Surgical injury is followed by profound changes in endocrine metabolic function and various host defense mechanisms leading to catabolism, immunosuppression,
ileus, impaired pulmonary function, and
hypoxemia. These physiologic changes are supposed to be involved in the pathogenesis of postoperative morbidity. Effective afferent neural blockade with continuous epidural
local anesthetic techniques inhibits a major part of the endocrine metabolic response, leading to improved
protein economy but without important effects on inflammatory or immunologic responses. In contrast,
pain treatment with other modalities such as nonsteroidal antiinflammatory drugs (
NSAIDs) and
opioids has only a small inhibitory effect on endocrine metabolic responses.

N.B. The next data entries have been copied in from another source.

(** Every frame is free or held, and the numbers add up. *)
Lemma inv_sum : free_count p + zlen held = num_frames p.
Proof.
  pose proof (Permutation_length (inv_part _ _ I)) as E.
  rewrite length_app, length_indices, length_take, (inv_cells _ _ I) in E.
  pose proof (inv_count _ _ I). unfold zlen. lia.
Qed.

Lemma inv_held_range i : i ∈ held -> 0 <= i < num_frames p.
Proof.
  intros H. apply elem_of_indices. rewrite <- (inv_part _ _ I). apply elem_of_app. by right.
Qed.

Lemma inv_free_range i :
  i ∈ take (Z.to_nat (free_count p)) (free_list p) -> 0 <= i < num_frames p /\ i ∉ held.
Proof.
  intros H. split.
  - apply elem_of_indices. rewrite <- (inv_part _ _ I). apply elem_of_app. by left.
  - pose proof inv_nodup as N. apply NoDup_app in N as (_ & D & _). by apply D.
Qed.
End PoolLemmas.

(** Marking a frame flips exactly its flag, and does not panic when it changes hands. *)
Lemma mark_used_spec p i (used : bool) held held' :
  flags_ok (in_use p) (num_frames p) held -> 0 <= i < num_frames p ->
  bool_decide (i ∈ held) = negb used -> bool_decide (i ∈ held') = used ->
  (forall j, j <> i -> j ∈ held' <-> j ∈ held) ->
  exists u, mark_used p i used = Ok (p <| in_use := u |>) /\ flags_ok u (num_frames p) held'.
Proof.
  intros [Hl Hf] Hi Hold Hnew Hrest. pose proof (Hf i (proj2 (elem_of_indices _ _) Hi)) as E.
  exists (<[Z.to_nat i := used]> (in_use p)). split.
  - unfold mark_used. rewrite (get_at_ok (in_use p) i _ ltac:(lia) E), Hold. simpl.
    replace (eqb (negb used) used) with false by (by destruct used).
    rewrite set_at_ok; [done|]. unfold zlen. lia.
  - split; [by rewrite length_insert|]. intros j Hj.
    destruct (decide (j = i)) as [->|Hne].
    + rewrite list_lookup_insert_eq by lia. by rewrite Hnew.
    + apply elem_of_indices in Hj as Hj'. rewrite list_lookup_insert_ne by lia.
      rewrite (Hf j Hj). f_equal. apply bool_decide_ext. symmetry. by apply Hrest.
Qed.

Lemma mark_all_spec ids p (used : bool) held held' :
  flags_ok (in_use p) (num_frames p) held -> NoDup ids ->
  (forall i, i ∈ ids -> 0 <= i < num_frames p) ->
  (forall i, i ∈ ids -> bool_decide (i ∈ held) = negb used) ->
  (forall i, i ∈ ids -> bool_decide (i ∈ held') = used) ->
  (forall j, j ∉ ids -> j ∈ held' <-> j ∈ held) ->
  exists u, mark_all p ids used = Ok (p <| in_use := u |>) /\ flags_ok u (num_frames p) held'.
Proof.
  revert p held. induction ids as [|i ids IH]; intros p held Hf Hnd Hr Hold Hnew Hrest; simpl.
  - exists (in_use p). split; [by destruct p|]. destruct Hf as [Hl Hf]. split; [done|].
    intros i Hi. rewrite (Hf i Hi). f_equal. apply bool_decide_ext. symmetry. apply Hrest, not_elem_of_nil.
  - apply NoDup_cons in Hnd as [Hni Hnd].
    set (mid := if used then i :: held else filter (fun j => j <> i) held).
    assert (forall j, j ∈ mid <-> if used then j = i \/ j ∈ held else j ∈ held /\ j <> i) as Hm.
    { intros j. unfold mid. destruct used; [by rewrite elem_of_cons|].
      rewrite list_elem_of_filter. tauto. }
    destruct (mark_used_spec p i used held mid) as (u & -> & Hu); try done.
    + apply Hr, elem_of_cons. by left.
    + apply Hold, elem_of_cons. by left.
    + specialize (Hm i).
      destruct used; [apply bool_decide_eq_true|apply bool_decide_eq_false]; rewrite Hm; tauto.
    + intros j Hj. rewrite Hm. destruct used; tauto.
    + simpl. destruct (IH (p <| in_use := u |>) mid) as (u' & E & Hu'); try done.
      * intros j Hj. apply Hr, elem_of_cons. by right.
      * intros j Hj. assert (j <> i) by congruence.
        rewrite <- (Hold j) by (apply elem_of_cons; by right).
        apply bool_decide_ext. rewrite Hm. destruct used; tauto.
      * intros j Hj. apply Hnew, elem_of_cons. by right.
      * intros j Hj. destruct (decide (j = i)) as [->|Hne].
        -- assert (bool_decide (i ∈ held') = used) as Hi by (apply Hnew, elem_of_cons; by left).
           rewrite Hm. destruct used.
           ++ apply bool_decide_eq_true in Hi. tauto.
           ++ apply bool_decide_eq_false in Hi. tauto.
        -- rewrite (Hrest j) by (rewrite elem_of_cons; tauto). rewrite Hm. destruct used; tauto.
      * exists u'. split; [|done]. etrans; [exact E|]. by destruct p.
Qed.

(** The live part of the free list, split at [k]. *)
Lemma take_split {A} (l : list A) (a b : nat) :
  (a <= b)%nat -> take b l = take a l ++ take (b - a) (drop a l).
Proof. intros. rewrite take_take_drop. f_equal. lia. Qed.

(** ** Pool operations keep the invariant *)

(** A fresh pool owns all its frames. *)
Lemma build_inv id n fs a :
  0 <= n -> 0 < fs -> length a = Z.to_nat n -> Forall (fun m => zlen m = fs) a -> pool_inv (build id fs n a) [].
Proof.
  intros Hn Hf La Fa. constructor; simpl; try done; try lia.
  - by rewrite length_reverse, length_indices.
  - split; [by rewrite length_replicate|]. intros i Hi. apply elem_of_indices in Hi.
    by rewrite lookup_replicate_2 by lia.
  - rewrite app_nil_r, take_ge by (rewrite length_reverse, length_indices; lia).
    apply reverse_Permutation.
Qed.
Lemma pool_new_inv id n fs p : pool_new id n fs = Ok p -> pool_inv p [].
Proof.
  unfold pool_new. destruct (_ && _) eqn:E; [|done]. bools. intros [= <-].
  apply build_inv; [lia|lia|by rewrite length_replicate|]. apply Forall_replicate. autorewrite with zlen. lia.
Qed.

Lemma pool_new_zeroed id n fs p :
  pool_new id n fs = Ok p -> Forall bytes_ok (arena p) /\ frame_size p = fs /\ pool_id p = id.
Proof.
  unfold pool_new. destruct (_ && _); [|done]. intros E. injection E as <-. split; [|done].
  apply Forall_replicate, bytes_zeros.
Qed.

Lemma alloc_empty p held : pool_inv p held -> free_count p = 0 -> alloc p = Ok (None, p).
Proof. intros _ E. unfold alloc, available. by rewrite E. Qed.

Lemma alloc_some p held :
  pool_inv p held -> 0 < free_count p ->
  exists i p', alloc p = Ok (Some i, p') /\ i ∉ held /\ 0 <= i < num_frames p
    /\ pool_inv p' (i :: held) /\ free_count p' = free_count p - 1
    /\ arena p' = arena p /\ pool_id p' = pool_id p /\ frame_size p' = frame_size p
    /\ num_frames p' = num_frames p.
Proof.
  intros I Hc. pose proof (inv_count _ _ I) as Hn. pose proof (inv_cells _ _ I) as Hl.
  destruct (lookup_lt_is_Some_2 (free_list p) (Z.to_nat (free_count p - 1))) as [i Hi]; [lia|].
  assert (take (Z.to_nat (free_count p)) (free_list p)
          = take (Z.to_nat (free_count p - 1)) (free_list p) ++ [i]) as Et.
  { replace (Z.to_nat (free_count p)) with (S (Z.to_nat (free_count p - 1))) by lia.
    by apply take_S_r. }
  destruct (inv_free_range _ _ I i) as [Hr Hni].
  { rewrite Et. apply elem_of_app. right. by apply list_elem_of_singleton. }
  unfold alloc, available. rewrite (proj2 (Z.eqb_neq _ _)) by lia.
  rewrite (get_at_ok (free_list p) (free_count p - 1) i) by (done || lia). cbn [obind].
  destruct (mark_used_spec (p <| free_count := free_count p - 1 |>) i true held (i :: held))
    as (u & -> & Hu); simpl; try done.
  - apply (inv_flags _ _ I).
  - by apply bool_decide_eq_false.
  - apply bool_decide_eq_true, elem_of_cons. by left.
  - intros j Hj. rewrite elem_of_cons. tauto.
  - eexists i, _. split; [done|]. split; [done|]. split; [done|].
    split; [|done]. destruct I. constructor; simpl in *; try done; try lia.
    rewrite <- inv_part0, Et, <- (app_assoc _ [i]). done.
Qed.
(* ===== verification/Ipv4.v ===== *)
(** * The IPv4 header that the datagram builders write

    [src/transport/tcp.rs] and [src/transport/udp.rs] write the same twenty bytes,
    field by field.  This file states them once, as a value, with the facts
    the parsers rely on. *)
From Stdlib Require Import ZArith Lia Bool.
From stdpp Require Import base numbers option list.
From S2P Require Import Prelude Checksum Addr.
#[local] Open Scope Z_scope.

(** Header bytes before and after the checksum field. *)
Definition header_pre (total id proto : Z) : list Z :=
  [0x45; 0] ++ be16 total ++ be16 id ++ [0x40; 0; 64; proto].
Definition header_post (src dst : Z) : list Z := octets src ++ octets dst.
Definition header_sum (total id proto src dst : Z) : Z :=
  checksum (header_pre total id proto ++ [0; 0] ++ header_post src dst).
Definition ip_header (total id proto src dst : Z) : list Z :=
  header_pre total id proto ++ be16 (header_sum total id proto src dst) ++ header_post src dst.

Lemma zlen_ip_header total id proto src dst : zlen (ip_header total id proto src dst) = 20.
Proof. done. Qed.
Lemma length_ip_header total id proto src dst :
  length (ip_header total id proto src dst) = 20%nat.
Proof. done. Qed.
#[export] Hint Rewrite zlen_ip_header : zlen.

Lemma header_pre_ok total id proto : is_byte proto -> bytes_ok (header_pre total id proto).
Proof.
  intros. unfold header_pre. rewrite !bytes_app. repeat split; eauto with net.
  all: repeat constructor; unfold is_byte in *; lia.
Qed.
Lemma header_post_ok src dst : bytes_ok (header_post src dst).
Proof. unfold header_post. rewrite bytes_app. split; apply bytes_be32. Qed.
#[export] Hint Resolve header_pre_ok header_post_ok : net.

Lemma ip_header_ok total id proto src dst :
  is_byte proto -> bytes_ok (ip_header total id proto src dst).
Proof. intros. unfold ip_header. rewrite !bytes_app. eauto with net. Qed.

Lemma ip_header_verifies total id proto src dst :
  is_byte proto -> checksum (ip_header total id proto src dst) = 0.
Proof.
  intros. unfold ip_header, header_sum. apply (finish_sum_stored 0); [lia|..].
  - rewrite bytes_app. eauto with net.
  - by exists 5%nat.
  - by vm_compute.
Qed.

(** What a parser reads back from a packet that starts with the header. *)
Lemma ip_header_fields total id proto src dst rest :
  0 <= total < W16 -> 0 <= src < W32 -> 0 <= dst < W32 ->
  let p := ip_header total id proto src dst ++ rest in
  get p 0 = Ok 0x45 /\ get p 9 = Ok proto /\ get p 8 = Ok 64
  /\ read16 p 2 = Ok total /\ slice p 0 20 = Ok (ip_header total id proto src dst)
  /\ read16 p 6 = Ok 0x4000 /\ read32 p 12 = Ok src /\ read32 p 16 = Ok dst
  /\ (forall k, 20 <= k <= zlen p -> slice p 20 k = Ok (take (Z.to_nat (k - 20)) rest)).
Proof.
  intros Ht Hs Hd p.
  assert (zlen p = 20 + zlen rest) as L by (unfold p; zl). pose proof (zlen_nonneg rest).
  rewrite !get_ok, !read16_ok, !read32_ok by lia.
  assert (slice p 0 20 = Ok (ip_header total id proto src dst)) as -> by (by apply slice_app_l).
  split_and!; try done.
  - simpl. by rewrite de16_be16.
  - simpl. f_equal. by apply de32_be32.
  - simpl. f_equal. by apply de32_be32.
  - intros k Hk. by rewrite slice_ok by lia.
Qed.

Preoperative high-dose
glucocorticoid therapy provides additional
pain relief and improves pulmonary function, but it reduces the inflammatory
response (acute-phase proteins,
cytokines,
hyperthermia) and immune function.
Minimally invasive surgery leaves the endocrine metabolic responses largely unaltered but reduces the inflammatory response and immune suppression. Thus several techniques are available to modify the stress responses in elective surgery patients. The effect of these techniques to alter endocrine metabolic and inflammatory responses during severe surgical illness has not been established. Neural blockade and
minimally invasive surgery have improved outcome following elective surgery, especially when integrated into a multimodal postoperative rehabilitation program. Application of this knowledge from pathophysiologic responses to uncomplicated
surgical injury should be explored in patients with severe surgical illness.